Treatment, outcomes, and resource utilization among patients with metastatic breast and advanced epithelial ovarian cancer, by BRCA1/2 and HRD status.

BACKGROUND

Poly(adenosine diphosphate [ADP]-ribose) polymerase inhibitors (PARPis) are indicated for treatment of tumors with breast cancer susceptibility genes BRCA1/2 mutations and homologous recombination deficiency (HRD).

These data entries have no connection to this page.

Lemma marshalStruct_value tags v :
  typeTags t = Ret tags -> marshalStruct [] t v = Ret (tag_bytes tags ++ struct_enc (st_fields t) v).
Proof.
  intros Ht. unfold marshalStruct. rewrite Ht. cbn [obind].
  rewrite marshalFields_enc. by destruct tags.
Qed.

(** A struct without a tag. *)
Lemma Unmarshal_untagged v :
  typeTags t = Ret [] -> struct_enc (st_fields t) v <> [] -> zlen (struct_enc (st_fields t) v) < 2 ^ 32 ->
  struct_ok (st_fields t) v -> Unmarshal t (struct_enc (st_fields t) v) = Ret v.
Proof.
  intros Ht Hne Hl Hok. unfold Unmarshal. rewrite Ht. cbn [obind].
  destruct (struct_enc _ _) as [|d0 data'] eqn:E; [done|]. rewrite <- E. cbn [obind].
  by rewrite unmarshalFields_enc by (try done; rewrite E; lia).
Qed.

(** A struct with a tag: any of the tags it accepts will do. *)
Lemma Unmarshal_tagged tags tag v :
  typeTags t = Ret tags -> In tag tags -> 0 < tag < 256 -> zlen (struct_enc (st_fields t) v) < 2 ^ 32 ->
  struct_ok (st_fields t) v -> Unmarshal t (z2b tag :: struct_enc (st_fields t) v) = Ret v.
Proof.
  intros Ht Hin Hpos Hl Hok. unfold Unmarshal. rewrite Ht. cbn [obind].
  destruct tags as [|t0 tags]; [done|].
  replace (existsb _ (t0 :: tags)) with true.
  2: { symmetry. apply existsb_exists. exists tag. split; [done|].
       rewrite b2z_z2b_small by lia. apply andb_true_iff. lia. }
  cbn [obind]. by rewrite unmarshalFields_enc by done.
Qed.
End Structs.

Section Messages.
Context {T : Type} `{SSHMessage T} `{!StructCodec (st_fields (typeOf T))}.

(** A message within the limits of the format. *)
Definition msg_ok (m : T) : Prop := struct_ok (st_fields (typeOf T)) (fieldsOf m).

Lemma Marshal_value tags (m : T) :
  typeTags (typeOf T) = Ret tags ->
  Marshal m = Ret (tag_bytes tags ++ struct_enc (st_fields (typeOf T)) (fieldsOf m)).
Proof. apply marshalStruct_value. Qed.

Lemma Unmarshal_value tags (m : T) p :
  typeTags (typeOf T) = Ret tags -> Forall (fun t => 0 < t < 256) tags ->
  Marshal m = Ret p -> p <> [] -> zlen p < 2 ^ 32 -> msg_ok m ->
  unmarshalMsg T p = Ret m.
Proof.
  intros Ht Hpos Hm Hne Hl Hok. rewrite (Marshal_value tags) in Hm by done. simplify_eq.
  unfold unmarshalMsg. rewrite zlen_app in Hl. pose proof (zlen_nonneg (tag_bytes tags)).
  assert (zlen (struct_enc (st_fields (typeOf T)) (fieldsOf m)) < 2 ^ 32) by lia.
  destruct tags as [|t tags]; simpl in *.
  - rewrite Unmarshal_untagged by done. cbn [obind]. by rewrite ofFields_fieldsOf.
  - apply Forall_cons_iff in Hpos as [Ht0 _].
    rewrite (Unmarshal_tagged _ (t :: tags)) by (done || by left). cbn [obind]. by rewrite ofFields_fieldsOf.
Qed.
End Messages.

Arguments msg_ok {T _ _} _.

(** *** Parsing never panics and never reads past its input *)

Lemma unmarshalField_prefix tn fn k data v rest :
  unmarshalField tn fn k data = Ret (v, rest) -> exists used, data = used ++ rest.
Proof.
  destruct k as [|n| | | | | |[]| | | | |]; simpl; try done.
  - destruct data as [|b data]; [done|]. intros; simplify_eq. by exists [b].
  - destruct (zlen data <? Z.of_nat n); [done|]. intros; simplify_eq.
    exists (take n data). by rewrite take_drop.
  - destruct (parseUint64 data) as [[u r]|] eqn:E; [|done]. simpl. intros; simplify_eq.
    by eapply parseUint64_prefix.
  - destruct (parseUint32 data) as [[u r]|] eqn:E; [|done]. simpl. intros; simplify_eq.
    apply parseUint32_prefix in E as [-> _]. eauto.
  - destruct data as [|b data]; [done|]. intros; simplify_eq. by exists [b].
  - destruct (parseString data) as [[u r]|] eqn:E; [|done]. simpl. intros; simplify_eq.
    apply parseString_sound in E as [-> _]. eexists. by rewrite app_assoc.
  - intros; simplify_eq. eexists. by rewrite app_nil_r.
  - destruct (parseString data) as [[u r]|] eqn:E; [|done]. simpl. intros; simplify_eq.
    apply parseString_sound in E as [-> _]. eexists. by rewrite app_assoc.
  - destruct (parseNameList data) as [[u r]|] eqn:E; [|done]. simpl. intros; simplify_eq.
    by eapply parseNameList_prefix.
  - destruct (parseInt data) as [[u r]|] eqn:E; [|done]. simpl. intros; simplify_eq.
    by eapply parseInt_prefix.
Qed.

Lemma ok_or_not_panic {A} (o : option A) e : panics (ok_or o e) = false.
Proof. by destruct o. Qed.

Lemma obind_not_panic {A B} (m : outcome A) (k : A -> outcome B) :
  panics m = false -> (forall a, m = Ret a -> panics (k a) = false) -> panics (obind m k) = false.
Proof. destruct m; naive_solver. Qed.

Lemma unmarshalField_not_panic tn fn k data : panics (unmarshalField tn fn k data) = false.
Proof.
  destruct k as [|n| | | | | |[]| | | | |]; simpl; try done; try apply ok_or_not_panic.
  - by destruct data.
  - by destruct (_ <? _).
  - by destruct data.
Qed.

Lemma unmarshalFields_not_panic tn fs data : panics (unmarshalFields tn fs data) = false.
Proof.
  revert data. induction fs as [|[f k] fs IH]; intros data; [done|]. simpl.
  apply obind_not_panic; [apply unmarshalField_not_panic|]. intros [v d] _.
  apply obind_not_panic; [apply IH|]. by intros [vs d'] _.
Qed.

Lemma Unmarshal_not_panic t data : st_fields t <> [] -> panics (Unmarshal t data) = false.
Proof.
  intros Hne. unfold Unmarshal. apply obind_not_panic.
  - unfold typeTags. by destruct (st_fields t).
  - intros tags _. destruct data as [|d0 data]; [done|].
    apply obind_not_panic; [destruct tags; [done|]; by destruct (existsb _ _)|].
    intros d _. apply obind_not_panic; [apply unmarshalFields_not_panic|].
    intros [v r] _. by destruct (negb _).
Qed.

(** *** What a parsed struct satisfies *)

(** Numbers are within their width. *)
Definition field_range (k : kind) : kind_type k -> Prop :=
  match k with
  | KUint64 => fun v => 0 <= v < 2 ^ 64
  | KUint32 => fun v => 0 <= v < 2 ^ 32
  | KUint8 => fun v => 0 <= v < 2 ^ 8
  | _ => fun _ => True
  end.

Fixpoint struct_range (fs : list (string * kind)) : struct_val fs -> Prop :=
  match fs with
  | [] => fun _ => True
  | (_, k) :: fs' => fun '(v, vs) => field_range k v /\ struct_range fs' vs
  end.

(** The bytes of its strings. *)
Definition field_size (k : kind) : kind_type k -> nat :=
  match k with
  | KString | KBytes _ => fun v : bytes => length v
  | _ => fun _ => O
  end.

Fixpoint struct_size (fs : list (string * kind)) : struct_val fs -> nat :=
  match fs with
  | [] => fun _ => O
  | (_, k) :: fs' => fun '(v, vs) => (field_size k v + struct_size fs' vs)%nat
  end.

Lemma be_decode_width (n : nat) (input : bytes) :
  Z.of_nat n <= zlen input -> 0 <= be_decode (ztake (Z.of_nat n) input) < 256 ^ Z.of_nat n.
Proof.
  intros Hl. pose proof (be_decode_range (ztake (Z.of_nat n) input)) as Hr.
  by rewrite zlen_ztake in Hr by lia.
Qed.

Lemma unmarshalField_range tn fn k data v rest :
  unmarshalField tn fn k data = Ret (v, rest) -> field_range k v.
Proof.
  destruct k; try done; cbn [unmarshalField field_range].
  - unfold parseUint64. destruct (zlen data <? 8) eqn:E; [done|]. b2p. intros; simplify_eq/=.
    by apply (be_decode_width 8).
  - unfold parseUint32. destruct (zlen data <? 4) eqn:E; [done|]. b2p. intros; simplify_eq/=.
    by apply (be_decode_width 4).
  - destruct data as [|b data]; [done|]. intros; simplify_eq. apply b2z_range.
Qed.

Lemma unmarshalField_size tn fn k data v rest :
  unmarshalField tn fn k data = Ret (v, rest) -> (field_size k v + length rest <= length data)%nat.
Proof.
  intros Hu. destruct (unmarshalField_prefix _ _ _ _ _ _ Hu) as [used Hd].
  destruct k as [|n| | | | | |[]| | | | |]; try (subst data; cbn [field_size]; rewrite length_app; lia).
  - cbn [unmarshalField] in Hu. destruct (parseString data) as [[u r]|] eqn:E; [|done]. simplify_eq/=.
    apply parseString_sound in E as [-> _]. rewrite !length_app. lia.
  - simplify_eq/=. by rewrite app_nil_r, Nat.add_0_r.
  - cbn [unmarshalField] in Hu. destruct (parseString data) as [[u r]|] eqn:E; [|done]. simplify_eq/=.
    apply parseString_sound in E as [-> _]. rewrite !length_app. lia.
Qed.

Lemma unmarshalFields_sound tn fs data v rest :
  unmarshalFields tn fs data = Ret (v, rest) ->
  struct_range fs v /\ (struct_size fs v + length rest <= length data)%nat.
Proof.
  revert data v rest. induction fs as [|[f k] fs IH]; intros data v rest Hu; cbn [unmarshalFields] in Hu.
  - simplify_eq/=. by split.
  - apply obind_ret in Hu as ([x d] & Hx & Hu). apply obind_ret in Hu as ([xs d'] & Hxs & Hu).
    simplify_eq. destruct (IH _ _ _ Hxs) as [Hr Hs]. cbn [struct_range struct_size].
    pose proof (unmarshalField_size _ _ _ _ _ _ Hx). split; [|lia].
    split; [by eapply unmarshalField_range | done].
Qed.

(** A parsed struct has its numbers in range and no more bytes than the input. *)
Lemma Unmarshal_sound t data v :
  Unmarshal t data = Ret v ->
  struct_range (st_fields t) v /\ (struct_size (st_fields t) v <= length data)%nat.
Proof.
  unfold Unmarshal. intros Hu. apply obind_ret in Hu as (tags & _ & Hu). destruct data as [|d0 data]; [done|].
  apply obind_ret in Hu as (d & Hd & Hu). apply obind_ret in Hu as ([x r] & Hx & Hu).
  destruct (negb (zlen r =? 0)); [done|]. simplify_eq. apply unmarshalFields_sound in Hx as [Hr Hs]. split; [done|].
  assert (length d <= length (d0 :: data))%nat; [|lia].
  destruct tags; [by simplify_eq|]. destruct (existsb _ _); simplify_eq/=. lia.
Qed.

(** ** Properties *)

(** [Unmarshal] inverts [Marshal] for every message type whose fields have
    supported kinds (with a [rest] field only at the end): a message within the
    limits of the format (numbers in their width, arrays of their length, name
    lists without commas), whose packet is not empty and shorter than 2^32
    bytes, is read back unchanged from the bytes [Marshal] produced. *)
Theorem Unmarshal_Marshal (T : Type) `{SSHMessage T} `{!StructCodec (st_fields (typeOf T))}
    (tags : list Z) (m : T) (p : bytes) :
  typeTags (typeOf T) = Ret tags -> Forall (fun t => 0 < t < 256) tags ->
  Marshal m = Ret p -> p <> [] -> zlen p < 2 ^ 32 -> msg_ok m ->
  unmarshalMsg T p = Ret m.
Proof. apply Unmarshal_value. Qed.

Little is known about differences in care by BRCA1/2 and HRD status for breast and ovarian cancers.

METHODS

We investigated clinical characteristics, treatment, clinical outcomes, and health-care resource utilization by BRCA1/2 or HRD status among patients diagnosed between 2018-2020 with HER2-negative metastatic breast (mBC) and advanced epithelial ovarian cancer (aEOC) in the United States community healthcare setting.

RESULTS

The study included 314 patients with mBC and 465 with aEOC. Patients with mBC carrying a BRCA1/2 mutation were younger and had a higher proportion of triple negative cancer than non-carriers (50% vs 38%). Only 8% of eligible patients received a PARPi in first-line (1L) and 18% in second-line (2L) of treatment for mBC. In aEOC, patients with HRD were younger and a higher proportion received 1L maintenance treatment with a PARPi than patients with non-HRD tumors (95% vs 66%). In aEOC, patients without HRD had greater healthcare resource use. Patients with BRCA-mutated tumors had poorer overall survival (OS); there were no differences in OS by HRD status in aEOC.

CONCLUSION

This study demonstrated differences in treatment by BRCA1/2 and HRD status. There was low PARPi uptake among patients with BRCA-mutated mBC but not among patients with aEOC. In aEOC, the cost to "treat all" may outweigh benefits; identifying patients without HRD likely to benefit from PARPis is needed.